To prepare the configuration .yaml file, you have several templates available at Input files. Here, we are going to use either discover unbinding pathways with clashes evaluation or discover unbinding pathways with clashes+vina evaluation as base for our input configuration file.

Warning

Remember: if you are going to evaluate clashes+vina, the .mol2 files prepared in step 1 have to include explicit hydrogen atoms. For only clashes, without hydrogens would be enough.

You have to make the following changes/adjustements in your template file:

  • _path: input.yaml (or the name you choose for your configuration file)

ga section

  • generations: XXX (the values provided in the templates ensure good results for a general case, but you can adjust it to reduce the computation time)

genes section

  • path: ./mol_files/ligand.mol2 (path of your ligand .mol2 file)
  • path: ./mol_files/protein.mol2 (path of your protein .mol2 file)
  • anchor: Ligand/3

Tip

To ensure that torsions of the dihedral angles in the ligand molecule are modified in a proper manner, we recommend to choose an anchor atom near the geometric center of the ligand.

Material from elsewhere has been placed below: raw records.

(** * VCLASS: the roster store and the card renderer of Main.cpp

    A shallow embedding of the [Model] and [View] classes of
    [src/Main.cpp] and the properties its specification states about
    them.

    Conventions of the embedding.
    - A [std::string] is the list of its bytes ([str]); a string literal
      of the source is the list of the bytes of its UTF-8 encoding, so
      each box-drawing glyph is three bytes, as in the source file.
    - [size_t] is 64 bits wide and [int] 32 bits wide (LP64).  Their
      values are kept in [Z]; every wrap-around of the source is written
      out with [to_size] and [to_int].
    - A C++ exception is the result [None]; output that was already
      written when the exception is raised is not kept.
    - [std::cout] is the byte string written so far. *)

From Stdlib Require Import ZArith Ascii String List Bool Lia PeanoNat.
Import ListNotations.

(** ** The C++ library operations the program uses *)

Module Cxx.

Definition str : Type := list ascii.

(** A string literal of the source. *)
Definition lit (s : string) : str := list_ascii_of_string s.

Definition byte (n : nat) : ascii := ascii_of_nat n.

Definition nl : ascii := byte 10.
Definition sp : ascii := byte 32.

Fixpoint str_eqb (a b : str) : bool :=
  match a, b with
  | [], [] => true
  | x :: a', y :: b' => Ascii.eqb x y && str_eqb a' b'
  | _, _ => false
  end.

Definition empty (s : str) : bool :=
  match s with [] => true | _ :: _ => false end.

(** The error monad of the embedding: [None] is a raised exception. *)
Definition bind {A B : Type} (m : option A) (k : A -> option B) : option B :=
  match m with
  | Some a => k a
  | None => None
  end.

Module Import Notations.

Notation "'do' x <- m ; k" := (bind m (fun x => k))
  (at level 10, x name, m at level 100, k at level 200,
   format "'[v' 'do'  x  <-  m ; '/' k ']'").

End Notations.

Fixpoint mapM {A B : Type} (f : A -> option B) (l : list A) : option (list B) :=
  match l with
  | [] => Some []
  | a :: l' => do b <- f a; do bs <- mapM f l'; Some (b :: bs)
  end.

Local Open Scope Z_scope.

Definition size_modulus : Z := 2 ^ 64.
Definition int_modulus : Z := 2 ^ 32.
Definition INT_MAX : Z := 2 ^ 31 - 1.

(** [std::string::npos], the largest [size_t]. *)
Definition npos : Z := size_modulus - 1.

(** [std::string::max_size()] of libstdc++ on LP64. *)
Definition max_size : Z := 2 ^ 62 - 1.

(** Conversion of an integer value to [size_t] (modulo 2^64). *)
Definition to_size (z : Z) : Z := z mod size_modulus.

(** Conversion of an integer value to [int] (two's complement, 32 bits). *)
Definition to_int (z : Z) : Z := (z + 2 ^ 31) mod int_modulus - 2 ^ 31.

(** [s.size()]. *)
Definition size (s : str) : Z := Z.of_nat (length s).

(** [std::string(count, ch)], [count] already a [size_t]: raises
    [std::length_error] when [count] exceeds [max_size()]. *)
Definition fill (count : Z) (ch : ascii) : option str :=
  if count <=? max_size then Some (repeat ch (Z.to_nat count)) else None.

(** [s.substr(0, n)] for a [size_t] [n]: position 0 is never out of
    range, and the count is clipped to the size of [s]. *)
Definition substr0 (s : str) (n : Z) : str := firstn (Z.to_nat n) s.

(** [s.erase(pos)], which is [s.erase(pos, npos)]: raises
    [std::out_of_range] when [pos > size()], and otherwise keeps the
    first [pos] bytes. *)
Definition erase_from (s : str) (pos : Z) : option str :=
  if pos <=? size s then Some (firstn (Z.to_nat pos) s) else None.

(** [s.erase(0, n)]: position 0 is never out of range; removes
    [min(n, size())] bytes from the front. *)
Definition erase_front (s : str) (n : Z) : str :=
  skipn (Z.to_nat (Z.min n (size s))) s.

Definition mem (c : ascii) (set : str) : bool := existsb (Ascii.eqb c) set.

(** [s.find_first_not_of(set)]: the scan from position [pos]. *)
Fixpoint first_not_of (set : str) (pos : Z) (s : str) : Z :=
  match s with
  | [] => npos
  | c :: s' => if mem c set then first_not_of set (pos + 1) s' else pos
  end.

Definition find_first_not_of (s set : str) : Z := first_not_of set 0 s.

(** [s.find_last_not_of(set)]: the last position from [pos] on whose
    byte is not in [set], [found] being the best position so far. *)
Fixpoint last_not_of (set : str) (pos : Z) (found : Z) (s : str) : Z :=
  match s with
  | [] => found
  | c :: s' => last_not_of set (pos + 1) (if mem c set then found else pos) s'
  end.

Definition find_last_not_of (s set : str) : Z := last_not_of set 0 npos s.

(** [std::find(vec.begin(), vec.end(), val)] as the offset of the
    returned iterator from [begin()]; [end()] is the offset
    [length vec]. *)
Fixpoint find (vec : list str) (val : str) : nat :=
  match vec with
  | [] => 0%nat
  | x :: vec' => if str_eqb x val then 0%nat else S (find vec' val)
  end.

(** [std::getline(in, line)] on the unread bytes of a stream: fails
    (the stream converts to [false]) when no byte can be extracted;
    otherwise extracts up to and including the next newline, which is
    not stored, or up to the end of the stream. *)
Fixpoint getline_scan (fin : str) : str * str :=
  match fin with
  | [] => ([], [])
  | c :: fin' =>
      if Ascii.eqb c nl then ([], fin')
      else let (line, rest) := getline_scan fin' in (c :: line, rest)
  end.

Definition getline (fin : str) : option (str * str) :=
  match fin with
  | [] => None
  | _ :: _ => Some (getline_scan fin)
  end.

End Cxx.

Import Cxx Cxx.Notations.

(** ** The roster store ([class Model]) *)

Module Model.

(** The two files of the program directory.  A file that cannot be
    opened for reading (missing or unreadable) is [None].  Whether a
    file can be opened for writing is a property of the environment; a
    file that was written can be read back. *)
Record Disk : Type := {
  classes_txt : option str;
  students_txt : option str;
  classes_writable : bool;
  students_writable : bool
}.

Record t : Type := {
  classes : list str;
  students : list str
}.

(** The vectors of a [Model] before its constructor body runs. *)
Definition fresh : t := {| classes := []; students := [] |}.

Definition whitespace : str :=
  [byte 32; byte 9; byte 10; byte 13; byte 12; byte 11].

Definition Exists (vec : list str) (val : str) : bool :=
  negb (find vec val =? length vec)%nat.

Definition Trim (s : str) : option str :=
  do s1 <- erase_from s (to_size (find_last_not_of s whitespace + 1));
  Some (erase_front s1 (find_first_not_of s1 whitespace)).

(** [for (const auto& c : vec) fout << c << '\n';] on an output stream
    holding [fout]. *)
Definition write_lines (vec : list str) (fout : str) : str :=
  fold_left (fun out c => out ++ c ++ [nl]) vec fout.

(** An [std::ofstream] opened with [std::ios::trunc], written and
    closed: when the file cannot be opened every write is a no-op. *)
Definition ofstream_trunc (writable : bool) (old : option str) (content : str)
  : option str :=
  if writable then Some content else old.

Definition SaveData (m : t) (d : Disk) : Disk :=
  {| classes_txt :=
       ofstream_trunc (classes_writable d) (classes_txt d)
         (write_lines (classes m) []);
     students_txt :=
       ofstream_trunc (students_writable d) (students_txt d)
         (write_lines (students m) []);
     classes_writable := classes_writable d;
     students_writable := students_writable d |}.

You have to indicate the name of the ligand gene and the Chimera serial number of the atom, in this case Ligand/3. To know the serial number, you can open in text mode the .mol2 file, or, visualize the property inside Chimera: select the atom and, then, show its serial number with Actions -> Label -> Other -> Label with attribute: serialNumber.

Save_ligand_protein

output section

  • name: 2ace (choose a name for your calculation)
  • path: ./results_2ace (folder where the results of the calculation will be saved)

Finally, you have to save your .yaml inside your calculation folder, for example first_calculation.

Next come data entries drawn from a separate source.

(** * BeePolytopeGuard: hazard index, region classification, actuation limits

    A shallow embedding of [EcoNet::BeePolytopeGuard]
    (qpudatashards/particles/include/BeePolytopeGuard.hpp).

    The C++ code computes on [double].  The embedding is written once over
    an interface [Double] that lists the constants and operations the
    header uses, and is instantiated twice:

    - [Q_Double]: exact rational arithmetic.  Every finite double is a
      rational; rounding, overflow, infinities and NaN are outside this
      instance.  A statement made at this instance is a statement about
      exact arithmetic, and is marked so where binary64 can depart from
      it.
    - [F64_Double]: IEEE 754 binary64 (primitive floats), used to replay
      concrete inputs with the arithmetic the compiled code performs, and
      for the behaviour on NaN and on division by zero.

    Properties that only depend on the branching structure are proved for
    every instance. *)

From Stdlib Require Import List Bool Arith Lia.
From Stdlib Require Import QArith Qminmax Lqa.
From Stdlib Require Import Floats.
Import ListNotations.

Set Implicit Arguments.

(** ** The numeric interface *)

Declare Scope dbl_scope.
Delimit Scope dbl_scope with dbl.

Class Double (D : Type) : Type := {
  d_zero : D;                 (* 0.0  *)
  d_one  : D;                 (* 1.0  *)
  d_half : D;                 (* 0.5  *)
  d_eps  : D;                 (* 1e-9 *)
  d_add  : D -> D -> D;
  d_sub  : D -> D -> D;
  d_mul  : D -> D -> D;
  d_div  : D -> D -> D;
  d_ltb  : D -> D -> bool;    (* x <  y *)
  d_leb  : D -> D -> bool     (* x <= y *)
}.

Infix "+" := d_add : dbl_scope.
Infix "-" := d_sub : dbl_scope.
Infix "*" := d_mul : dbl_scope.
Infix "/" := d_div : dbl_scope.
Infix "<?" := d_ltb (at level 70) : dbl_scope.
Infix "<=?" := d_leb (at level 70) : dbl_scope.
Notation "x >? y" := (d_ltb y x) (at level 70) : dbl_scope.
Notation "x >=? y" := (d_leb y x) (at level 70) : dbl_scope.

3. Running the calculation

  • Necessary files for this section: ligand.mol2/ligand_with_H.mol2, receptor.mol2/receptor_with_H.mol2, input_clashes.yaml/input_clashes_vina.yaml
  • Output files from this section: folder with GPathFinder results

Running your calculation is as easy as open a terminal, activate your conda environment with:

conda activate name_of_the_environment

or

source activate name_of_the_environment

Go to your calculation folder, where input_clashes.yaml or input_clashes_vina.yaml is located, and run it with:

gpath run input_clashes.yaml

or

gpath run input_clashes_vina.yaml

4. Visualizing results

  • Necessary files for this section: folder with GPathFinder results
  • Output files from this section: None

Inside the results folder you can find, among other files, a summary.csv file with an overview of the solutions that GPathFinder has obtained from your calculation. As any standard .csv file, you can open it with LibreOffice Calc, Microsoft Excel or any other editor you want.

For each solution, you will find the scoring (clashes, vina, etc.) and the coordinates of the ligand at every frame forming the (un)binding pathway. Moreover, the last line of every solution will be the average score for all the frames of the pathway. For example, the solution called “2ace_clashes_000” has 23 frames with a clashes average of 18.2 Å3:

Summary_of_solutions

The corresponding .zip file (in this case, 2ace_clashes_000.zip) contains the actual information about the solution. For a complete description of all the files, you can refer to the section Output files. Here we are centering on visualize the structures that form the (un)binding pathway. To do so, you have two possibilities:

  • Open the 2ace_clashes_000.zip -> Pathway_000_Pathway.zip -> frame_XXX.pdb files directly with your favourite visualization tool (e.g. UCSF Chimera). They contain the structure of the receptor + ligand complex at every position (frame) of the (un)binding process, so you can choose the frames that you want and examine them individually.
  • Use the Tools -> MD/Ensemble Analysis -> MD Movie in UCSF Chimera (select the PDB frames contained in multiple files option). It will open the frames that you select as a movie, so you can analyze the (un)binding process:
Unbinding_movie

Whatever option you choose, you will end with the desired structure/s in your visualization tool, so you can use it for further analysis. If you want to deepen the analysis of GPathFinder solutions, you can follow the tutorial Analyzing GPathFinder results.